The Community Development Block Grant (CDBG) program, created through the Housing & Community Development Act of 1974, is one of the longest running community revitalization programs in the United States. Its passage represented an important shift in federal community development funding by turning eight competitive, categorical grants targeted to specific projects into a single block grant allocated by formula to states and eligible local jurisdictions to fund a broad range of activities. Compared to its predecessors—urban renewal; Model Cities; Open Space, urban beautification, and Historic Preservation Grants; public facility loans; and water and sewer, and neighborhood facilities grants—CDBG is a more flexible program that allows state and local governments to address their recurring housing needs, as well as to respond quickly to emergent situations and disasters. While its goals, objectives, and eligible activities have remained relatively stable over the years, planning, reporting, and public participation requirements have changed over time. Differences in local program targeting and context make measuring outcomes and impacts difficult. While the CDBG program remains a politically popular means of federal revenue sharing with state and local governments, challenges continue. The goal of the CDBG program is to support viable urban communities by providing decent housing, a suitable living environment, and expanding economic opportunities, principally for persons of low and moderate income. Its national objectives are to eliminate or prevent slums or blight in a manner that particularly benefits low- and moderate-income households and addresses urgent needs posing an immediate threat to the health or welfare of the community for which other funds are not available. The program is administered by the U.S. Department of Housing and Urban Development (HUD) and funds activities in three major areas relevant to its goals and objectives: housing, economic development, and public services and infrastructure.

Approximately $4 billion in CDBG funds are allocated annually to over 1,200 jurisdictions, including all 50 states, central cities within metropolitan statistical areas, other cities with populations over 50,000, urban counties with populations over 200,000, Puerto Rico, and other U.S. territories. Eligible jurisdictions are also able to keep program income earned through CDBG activities. Since 1981, 70% of annual funds have been allocated to entitlement communities—cities and urban counties that meet the population thresholds—with the remaining 30% given to states to allocate to smaller nonentitlement communities through the Small Cities program. Texas, Arizona, California, and New Mexico must set aside up to 10% of their allocation for targeted improvements in colonias, or residential communities, in the U.S.-Mexico border regions, which often lack potable water, adequate sewage systems, and decent, safe, and sanitary housing. Hawaii is the only state that does not directly administer Small Cities’ funds for nonentitlement communities.

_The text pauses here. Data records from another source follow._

(* ===== verification/Info.v ===== *)
(** * Side files and cgroups of a cell

    [sand.c]: the info file beside a cell's socket ([write_info], [cell_info]),
    the cgroup statistics ([cg_stat], [cg_num], [fmt_human]), the listings
    [list_cells] and [top_cells], and [cgroup_setup].  Files are their bytes
    ([None]: cannot be opened), directories the names [readdir] yields. *)

From S2P Require Import Prelude CString Client Config.
Local Open Scope Z_scope.

(** ** The info file *)

Record info := Info {
  in_sup : Z; in_jail : Z; in_started : Z; in_cg : bytes; in_execs : Z; in_secure : Z; in_cgid : Z
}.

(** [in_cg] is [g_cgpath], or "-" without a cgroup. *)
Definition write_info (i : info) : bytes :=
  B "sup=" ++ print_d (in_sup i) ++ NL :: B "jail=" ++ print_d (in_jail i) ++
  NL :: B "started=" ++ print_d (in_started i) ++ NL :: B "cg=" ++ in_cg i ++
  NL :: B "execs=" ++ print_d (in_execs i) ++ NL :: B "secure=" ++ print_d (in_secure i) ++
  NL :: B "cgid=" ++ print_u (in_cgid i) ++ [NL].

(** What [cell_info] fills in. *)
Record cellinfo := CellInfo {
  ci_sup : Z; ci_jail : Z; ci_started : Z; ci_cg : bytes; ci_execs : Z
}.

Definition cell_info_line (cgn : nat) (c : cellinfo) (line : bytes) : cellinfo :=
  if starts_with (B "sup=") line
  then CellInfo (atoi (drop 4 line)) (ci_jail c) (ci_started c) (ci_cg c) (ci_execs c)
  else if starts_with (B "jail=") line
  then CellInfo (ci_sup c) (atoi (drop 5 line)) (ci_started c) (ci_cg c) (ci_execs c)
  else if starts_with (B "started=") line
  then CellInfo (ci_sup c) (ci_jail c) (atol (drop 8 line)) (ci_cg c) (ci_execs c)
  else if starts_with (B "cg=") line
  then CellInfo (ci_sup c) (ci_jail c) (ci_started c) (snprintf_s cgn (drop 3 (chomp line))) (ci_execs c)
  else if starts_with (B "execs=") line
  then CellInfo (ci_sup c) (ci_jail c) (ci_started c) (ci_cg c) (atol (drop 6 line))
  else c.

(** [None]: -1.  [c] holds what the caller's variables had. *)
Definition cell_info (file : option bytes) (cgn : nat) (c : cellinfo) : option cellinfo :=
  match file with
  | None => None
  | Some s =>
      Some (fold_left (cell_info_line cgn) (fgets_lines 256 s)
              (CellInfo (ci_sup c) (ci_jail c) (ci_started c) [] (ci_execs c)))
  end.

(** ** Statistics *)

(** The loop of [cg_stat]; [v] is the variable of the source, which a line with
    another key overwrites too. *)
Fixpoint cg_stat_loop (lines : list bytes) (key : bytes) (v : Z) : Z :=
  match lines with
  | [] => v
  | l :: ls =>
      match scan_str 63 l with
      | None => cg_stat_loop ls key v
      | Some (k, r) =>
          match scan_ld r with
          | None => cg_stat_loop ls key v
          | Some (n, _) => if decide (k = key) then n else cg_stat_loop ls key n
          end
      end
  end.

Definition cg_stat (file : option bytes) (key : bytes) : Z :=
  match file with None => -1 | Some s => cg_stat_loop (fgets_lines 256 s) key (-1) end.

Definition cg_num (file : option bytes) : Z :=
  match file with
  | None => -1
  | Some s => match scan_ld s with Some (v, _) => v | None => -1 end
  end.

(** [n] tenths of [d], ties to even, as ["%.1f"] of an exactly representable
    quotient. *)
Definition tenths (n d : Z) : Z :=
  let q := 10 * n / d in
  let r := (10 * n) mod d in
  if (d <? 2 * r) || ((2 * r =? d) && Z.odd q) then q + 1 else q.

(** [bytes / 1073741824.0] is exact below 2^53, which memory sizes are. *)
Definition fmt_human (n : Z) (size : nat) : bytes :=
  snprintf_s size
    (if n <? 0 then B "-"
     else if n <? 2 ^ 20 then print_d (Z.shiftr n 10) ++ B "K"
     else if n <? 2 ^ 30 then print_d (Z.shiftr n 20) ++ B "M"
     else let t := tenths n (2 ^ 30) in print_d (t / 10) ++ B "." ++ print_d (t mod 10) ++ B "G").

(** ** Listings *)

(** ["%-Ns"] and ["%02ld"]. *)
Definition pad_right (n : nat) (s : bytes) : bytes := s ++ replicate (n - length s) SP.
Definition pad_zero (n : nat) (s : bytes) : bytes := replicate (n - length s) "0"%char ++ s.

(** The name test of the directory loops. *)
Definition is_sock_name (name : bytes) : bool :=
  (5 <=? length name)%nat && bool_decide (drop (length name - 5) name = B ".sock") &&
  starts_with (B "agentcell-") name.

(** What a listing reads of the system. *)
Record hoststate := HostState {
  hs_file : bytes -> option bytes;
  hs_alive : Z -> bool;             (* [kill(pid, 0)] does not fail with [ESRCH] *)
  hs_now : Z
}.

Definition RUNTIME (xdg : option bytes) : bytes := match xdg with Some r => r | None => B "/tmp" end.

Definition cg_file (cg file : bytes) : bytes := snprintf_s PATH_MAX (cg ++ SLASH :: file).

(** One row of [sand cells]; [None]: the entry is skipped. *)
Definition list_row (h : hoststate) (rt name : bytes) : option bytes :=
  if negb (is_sock_name name) then None
  else
    let base := snprintf_s PATH_MAX (rt ++ SLASH :: name) in
    c ← cell_info (hs_file h (snprintf_s PATH_MAX (base ++ B ".info"))) PATH_MAX (CellInfo 0 0 0 [] 0);
    if negb (hs_alive h (ci_sup c)) then None
    else
      let up := hs_now h - ci_started c in
      let has := negb (bool_decide (ci_cg c = [])) && negb (bool_decide (ci_cg c = B "-")) in
      let num f := if has then cg_num (hs_file h (cg_file (ci_cg c) (B f))) else -1 in
      let mem := fmt_human (num "memory.current"%string) 16 in
      let usec := if has then cg_stat (hs_file h (cg_file (ci_cg c) (B "cpu.stat"))) (B "usage_usec")
                  else -1 in
      let pids := num "pids.current"%string in
      Some (pad_right 22 name ++ SP :: pad_right 8 (print_d (ci_sup c)) ++
            SP :: pad_zero 2 (print_d (Z.quot up 3600)) ++ COLON :: pad_zero 2 (print_d (Z.rem (Z.quot up 60) 60)) ++
            COLON :: pad_zero 2 (print_d (Z.rem up 60)) ++ SP :: pad_right 8 (print_d (ci_execs c)) ++
            SP :: pad_right 7 (print_d (if usec <? 0 then -1 else Z.quot usec 1000000)) ++
            SP :: pad_right 7 mem ++ SP :: print_d pids ++ [NL]).

(** Exit status and rows; [names]: [readdir]'s, [None] when [opendir] fails. *)
Definition list_cells (h : hoststate) (xdg : option bytes) (names : option (list bytes)) : Z * list bytes :=
  match names with
  | None => (1, [])
  | Some ns => let rows := omap (list_row h (RUNTIME xdg)) ns in
               (if (length rows =? 0)%nat then 1 else 0, rows)
  end.

(** The path [sand top] derives from its argument; [None]: not a cell socket. *)
Definition top_base (sock : bytes) : option bytes :=
  match strstr (B ".sock") sock with
  | Some i => Some (snprintf_s PATH_MAX (take (i + 5) sock))
  | None => None
  end.

(** One line of [sand top], and the usage it keeps for the next. *)
Definition top_line (h : hoststate) (c : cellinfo) (prev : Z) : bytes * Z :=
  let f x := hs_file h (cg_file (ci_cg c) (B x)) in
  let usec := cg_stat (f "cpu.stat"%string) (B "usage_usec") in
  let pad6 s := replicate (6 - length s) SP ++ s in
  (CR :: B "cpu " ++ pad6 (print_d (Z.quot (usec - prev) 1000)) ++ B "ms/s  mem " ++
     fmt_human (cg_num (f "memory.current"%string)) 16 ++ SLASH :: fmt_human (cg_num (f "memory.max"%string)) 16 ++
     B "  pids " ++ print_d (cg_num (f "pids.current"%string)) ++ B "  execs " ++ print_d (ci_execs c) ++ B "    ",
   usec).

(** [sand top]: a line a second, the info read again after each (a failed read
    keeps the old values). *)
Fixpoint top_loop (base : bytes) (c : cellinfo) (prev : Z) (hs : list hoststate) : list bytes :=
  match hs with
  | [] => []
  | h :: hs' =>
      let '(line, usec) := top_line h c prev in
      let c := default c (cell_info (hs_file h (snprintf_s PATH_MAX (base ++ B ".info"))) PATH_MAX c) in
      line :: top_loop base c usec hs'
  end.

Distribution of Funds and Eligibility for Funding

Funds are distributed according to one of two formulas. The first formula (Formula A), adopted with the original legislation in 1974, considers a jurisdiction's share of the metropolitan area's population, overcrowding, and poverty, which is given twice the weight as the other two. The second formula (Formula B) was introduced in 1978 to better target funding to older, declining communities in the East and Midwest, as opposed to younger jurisdictions in the South and West favored by Formula A. Formula B considers a jurisdiction's population growth compared to average metropolitan growth rates since 1960 (or the “growth lag”), poverty, and housing stock built before 1940, which is weighted more heavily than the first two. A jurisdiction receives the more favorable allocation of the two formulas, prorated for the actual CDBG budget. The formulas are periodically reevaluated for their appropriateness in targeting funds to the greatest needs, usually coinciding with the release of new decennial census data. These reviews indicate that the dual formulas continue to be effective in allocating funds to those areas with the highest levels of need.